A última decisão do maior pensador mundial sobre decisões
Artigo publicado originalmente no The Wall Street Journal, na coluna de Jason Zweig, The Intelligent Investor
Pouco tempo antes de Daniel Kahneman falecer, em março de 2023, ele enviou por email uma mensagem aos seus amigos: ele tinha escolhido terminar a sua vida na Suíça. Alguns dos amigos continuam a debater-se com a sua escolha.
Em meados de março de 2024, Daniel Kahneman voou de Nova Iorque para Paris com a sua companheira, Barbara Tversky, para se juntar à sua filha e à sua família. Passaram dias a passear pela cidade, visitaram museus, assistiram ao ballet, e saborearam soufflés e mousse de chocolate. Por volta de 22 de março, Kahneman, que tinha completado 90 anos nesse mês, começou também a aneviar, por email, uma mensagem pessoal a várias dúzias das pessoas de quem era mais chegado.
A 26 de março, Kahneman deixou a sua família e voou para a Suíça. O email explicava porquê:
Esta é uma carta de despedida que estou a enviar aos meus amigos para lhes dizer que estou a caminho da Suíça, onde a minha vida terminará a 27 de março.
Kahneman foi um dos pensadores mais influentes do mundo – psicólogo na Universidade de Princeton, vencedor do Prémio Nobel de economia e autor do blockbuster internacional, “Thinking, Fast and Slow”, publicado pela primeira vez em 2011. Dedicou a sua longa carreira ao estudo das imperfeições e inconsistências da tomada de decisões humanas. Segundo a maioria das opiniões – embora não a sua – Kahneman encontrava-se ainda de razoavelmente boa saúde física e mental quando escolheu morrer.
Quando foi anunciada, há quase um ano, a morte de Kahneman foi lamentada um pouco por todo o mundo. Porém, só a família e alguns amigos mais íntimos sabiam que esta tinha ocorrido numa clínica de suicídio assistido na Suíça. Alguns destes amigos e familiares estão ainda a tentar compreender e aceitar a sua decisão.

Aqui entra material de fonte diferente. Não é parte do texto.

(* ===== verification/Widgets.v ===== *)
(** * The reusable components

    [Input], [Textarea], [Button], [SectionHeader] and [Header]
    ([src/src/app.js], lines 12-100) as the elements they render, in
    [Module Ui] under the names of the source.  An icon is the element a
    component of the icon library renders; it is passed as children and is a
    leaf here.  A callback is not part of the tree: the form keeps it in its
    [control], the assistant in the listener it names.

    [control_node] is the element of a control of the form, and [editor_root] the
    root element of [ResumeEditor] around the controls.

    The lemmas say which classes a button has, which ids and links the
    components put in the document, and that the ids of the form are the
    [name] props of its controls. *)

From Stdlib Require Import String Ascii.
From stdpp Require Import base tactics option list strings.
From S2P Require Import Prelude JsArray ResumeData React Editor EditorView Dom.

(** ** The components *)

Module Ui.

(** An icon of the icon library, with the class given to it. *)
Definition icon (classes : string) : node := Elem "svg" [ClassName classes] [].

(** [value={value}]: the attribute is absent when the value is
    [undefined]. *)
Definition value_attr (value : option string) : list attr :=
  match value with
  | Some v => [Value v]
  | None => []
  end.

(** Lines 12-34.  [icon] is the prop of that name: the elements given, or
    nothing. *)
Definition Input (icon : list node) (label name : string) (value : option string)
    (placeholder : string) : node :=
  Elem "div" [] [
    Elem "label" [HtmlFor name; ClassName "block text-sm font-medium text-gray-600 mb-1"]
      (text label);
    Elem "div" [ClassName "relative"] [
      Elem "div"
        [ClassName "pointer-events-none absolute inset-y-0 left-0 flex items-center pl-3"]
        icon;
      Elem "input"
        ([InputType "text"; Id name; Name name] ++ value_attr value ++
         [Placeholder placeholder;
          ClassName "w-full rounded-md border-gray-200 bg-gray-50 py-2.5 pl-10 pr-4 text-sm shadow-sm focus:border-blue-500 focus:ring-blue-500"])
        []]].

(** Lines 36-53. *)
Definition Textarea (label name : string) (value : option string)
    (placeholder : string) (rows : nat) : node :=
  Elem "div" [] [
    Elem "label" [HtmlFor name; ClassName "block text-sm font-medium text-gray-600 mb-1"]
      (text label);
    Elem "textarea"
      ([Id name; Name name] ++ value_attr value ++
       [Placeholder placeholder; Rows rows;
        ClassName "w-full rounded-md border-gray-200 bg-gray-50 p-3 text-sm shadow-sm focus:border-blue-500 focus:ring-blue-500"])
      []].

(** Line 56. *)
Definition baseClasses : string :=
  "flex items-center justify-center gap-2 px-4 py-2.5 rounded-md font-semibold focus:outline-none focus:ring-2 focus:ring-offset-2 transition-all duration-200 ease-in-out transform hover:scale-105".

(** [variants[variant]] (lines 57-62 and 64): a name that is not a key of
    the object reads [undefined], which the template prints as such. *)
Definition variants (variant : string) : string :=
  if decide (variant = "primary") then
    "bg-blue-600 text-white hover:bg-blue-700 focus:ring-blue-500"
  else if decide (variant = "secondary") then
    "bg-red-500 text-white hover:bg-red-600 focus:ring-red-500"
  else if decide (variant = "tertiary") then
    "bg-green-600 text-white hover:bg-green-700 focus:ring-green-500"
  else if decide (variant = "ghost") then
    "bg-transparent text-gray-500 hover:bg-gray-100 hover:text-red-500"
  else "undefined".

(** The template of line 64. *)
Definition button_classes (variant : string) (disabled : bool) : string :=
  baseClasses +:+ " " +:+ variants variant +:+ " " +:+
  (if disabled then "opacity-50 cursor-not-allowed hover:scale-100" else "").

(** [onClick={onClick}]: no listener when the prop is [undefined]. *)
Definition listener_attr (event : string) (listener : option string) : list attr :=
  match listener with
  | Some f => [On event f]
  | None => []
  end.

(** Lines 55-69.  [icon] tells whether the prop is given; [children] is the
    text between the tags, if any; [onClick] names the function called. *)
Definition Button (children : option string) (onClick : option string)
    (type variant : string) (disabled : bool) (icon : bool) : node :=
  Elem "button"
    ([InputType type] ++ listener_attr "click" onClick ++
     [ClassName (button_classes variant disabled); Disabled disabled])
    (when icon [Elem "svg" [] []] ++ text_opt children).

(** Lines 71-78. *)
Definition SectionHeader (icon : node) (title : string) : node :=
  Elem "div" [ClassName "flex items-center gap-3 mb-6 border-b pb-4"] [
    icon;
    Elem "h3" [ClassName "text-2xl font-bold text-gray-800"] (text title)].

(** Lines 83-100. *)
Definition Header : node :=
  Elem "header"
    [ClassName "bg-gradient-to-r from-gray-900 to-gray-700 text-white shadow-lg sticky top-0 z-10"] [
    Elem "div" [ClassName "container mx-auto px-6 py-4"] [
      Elem "div" [ClassName "flex items-center justify-between"] [
        Elem "div" [ClassName "flex items-center gap-2 text-2xl font-bold"] [
          Elem "svg" [] [];
          Elem "span" [] [Text "AI Resume Builder"]];
        Elem "nav" [ClassName "hidden md:flex items-center gap-2"] [
          Elem "a"
            [Href "#editor";
             ClassName "px-3 py-2 rounded-md text-sm font-medium hover:bg-gray-700"]
            [Text "Editor"];
          Elem "a"
            [Href "#chatbot";
             ClassName "px-3 py-2 rounded-md text-sm font-medium hover:bg-gray-700"]
            [Text "AI Assistant"]]]]].

End Ui.

(** ** The elements of the form *)

(** The function a button of the form calls (lines 157, 184, 190). *)
Definition click_name (c : click) : string :=
  match c with
  | Dispatch (RemoveItem _ _) => "handleRemoveItem"
  | Dispatch (AddItem _ _) => "handleAddItem"
  | Dispatch (SectionChange _ _ _ _) => "handleSectionChange"
  | Dispatch (Change _ _) => "handleChange"
  | ExportPDF => "handleExportPDF"
  end.

(** The element a control of the form renders.  The icons of the four inputs
    of the personal details are left out, as in [EditorView]; every button of
    the form has an icon, the default type and is enabled. *)
Definition control_node (c : control) : node :=
  match c with
  | Input label name value placeholder _ => Ui.Input [] label name value placeholder
  | Textarea label name value placeholder rows _ =>
      Ui.Textarea label name value placeholder rows
  | Button children variant onClick =>
      Ui.Button children (Some (click_name onClick)) "button" variant false true
  end.

(** The root element of [ResumeEditor] (line 154) and its heading (line
    156), around the elements of the controls in document order; the
    elements that group them are left out. *)
Definition editor_root (cs : list control) : node :=
  Elem "div" [Id "editor"; ClassName "bg-white p-8 rounded-xl shadow-lg border border-gray-100"]
    (Elem "h2" [ClassName "text-4xl font-bold text-gray-800"] [Text "Resume Editor"]
     :: (control_node <$> cs)).

(** ** Lemmas *)

Section widgets.
Implicit Types (c : control) (cs : list control).

(** A disabled button is greyed out, and only a disabled one. *)
Lemma button_classes_disabled variant disabled :
  Ui.button_classes variant disabled =
    Ui.button_classes variant false +:+
    (if disabled then "opacity-50 cursor-not-allowed hover:scale-100" else "").
Proof.
  unfold Ui.button_classes. destruct disabled; [|by rewrite !string_app_nil_r].
  by rewrite string_app_nil_r, <-!string_app_assoc.
Qed.

(** The variants the source uses are keys of the object. *)
Lemma variants_known variant :
  variant ∈ ["primary"; "secondary"; "tertiary"; "ghost"] ↔
  Ui.variants variant ≠ "undefined".
Proof.
  unfold Ui.variants. rewrite !elem_of_cons, elem_of_nil.
  repeat case_decide; subst; naive_solver.
Qed.

Lemma ids_of_control_node c : ids_of (control_node c) = option_list (control_id c).
Proof.
  destruct c as [l n [v|] p f|l n [v|] p r f|[ch|] v f]; try done.
  all: cbn; unfold text; by destruct (truthy _).
Qed.

Lemma ids_of_controls cs : concat (ids_of <$> (control_node <$> cs)) = ids cs.
Proof.
  unfold ids. induction cs as [|c cs IH]; [done|]. cbn [fmap list_fmap concat].
  rewrite ids_of_control_node, IH. by destruct c.
Qed.

(** The ids of the element of the form: its own, then the [name] props of
    the text fields in document order. *)
Lemma ids_of_editor cs : ids_of (editor_root cs) = "editor" :: ids cs.
Proof.
  unfold editor_root. rewrite ids_of_Elem. cbn [fmap list_fmap concat ids_of app id_attrs omap list_omap].
  by rewrite ids_of_controls.
Qed.

Lemma fragments_of_Header : fragments_of Ui.Header = ["editor"; "chatbot"].
Proof. reflexivity. Qed.

Lemma ids_of_Header : ids_of Ui.Header = [].
Proof. reflexivity. Qed.

End widgets.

Eu também. Conhecia Kahneman há quase três décadas e passei dois anos, excitantes e exasperantes, a ajudá-lo a pesquisar, escrever e editar “Thinking, Fast and Slow”. Em 2008, tivemos um “divórcio do livro”, pois Danny sentia que precisava de seguir o seu próprio caminho para terminar o livro – e eu juntei-me ao The Wall Street Journal.
A nossa separação, no entanto, foi amigável; nos anos seguintes, entrevistei-o em eventos ao vivo e regularmente para a minha coluna de investimentos no Journal. Mantínhamo-nos em contacto por email e telefone. Não recebi o seu email final, embora várias pessoas o tenham partilhado comigo no último ano.
Para mim, a morte de Danny desperta todo o tipo de sentimentos. Quando estava na universidade, o meu pai tirou a própria vida com uma overdose de comprimidos para dormir. O meu pai, no entanto, estava a sofrer dores excruciantes; o cancro do pulmão tinha metastizado para os seus ossos e, após várias cirurgias, ele recusou-se a permitir que os médicos o continuassem a tratar sem esperança de cura.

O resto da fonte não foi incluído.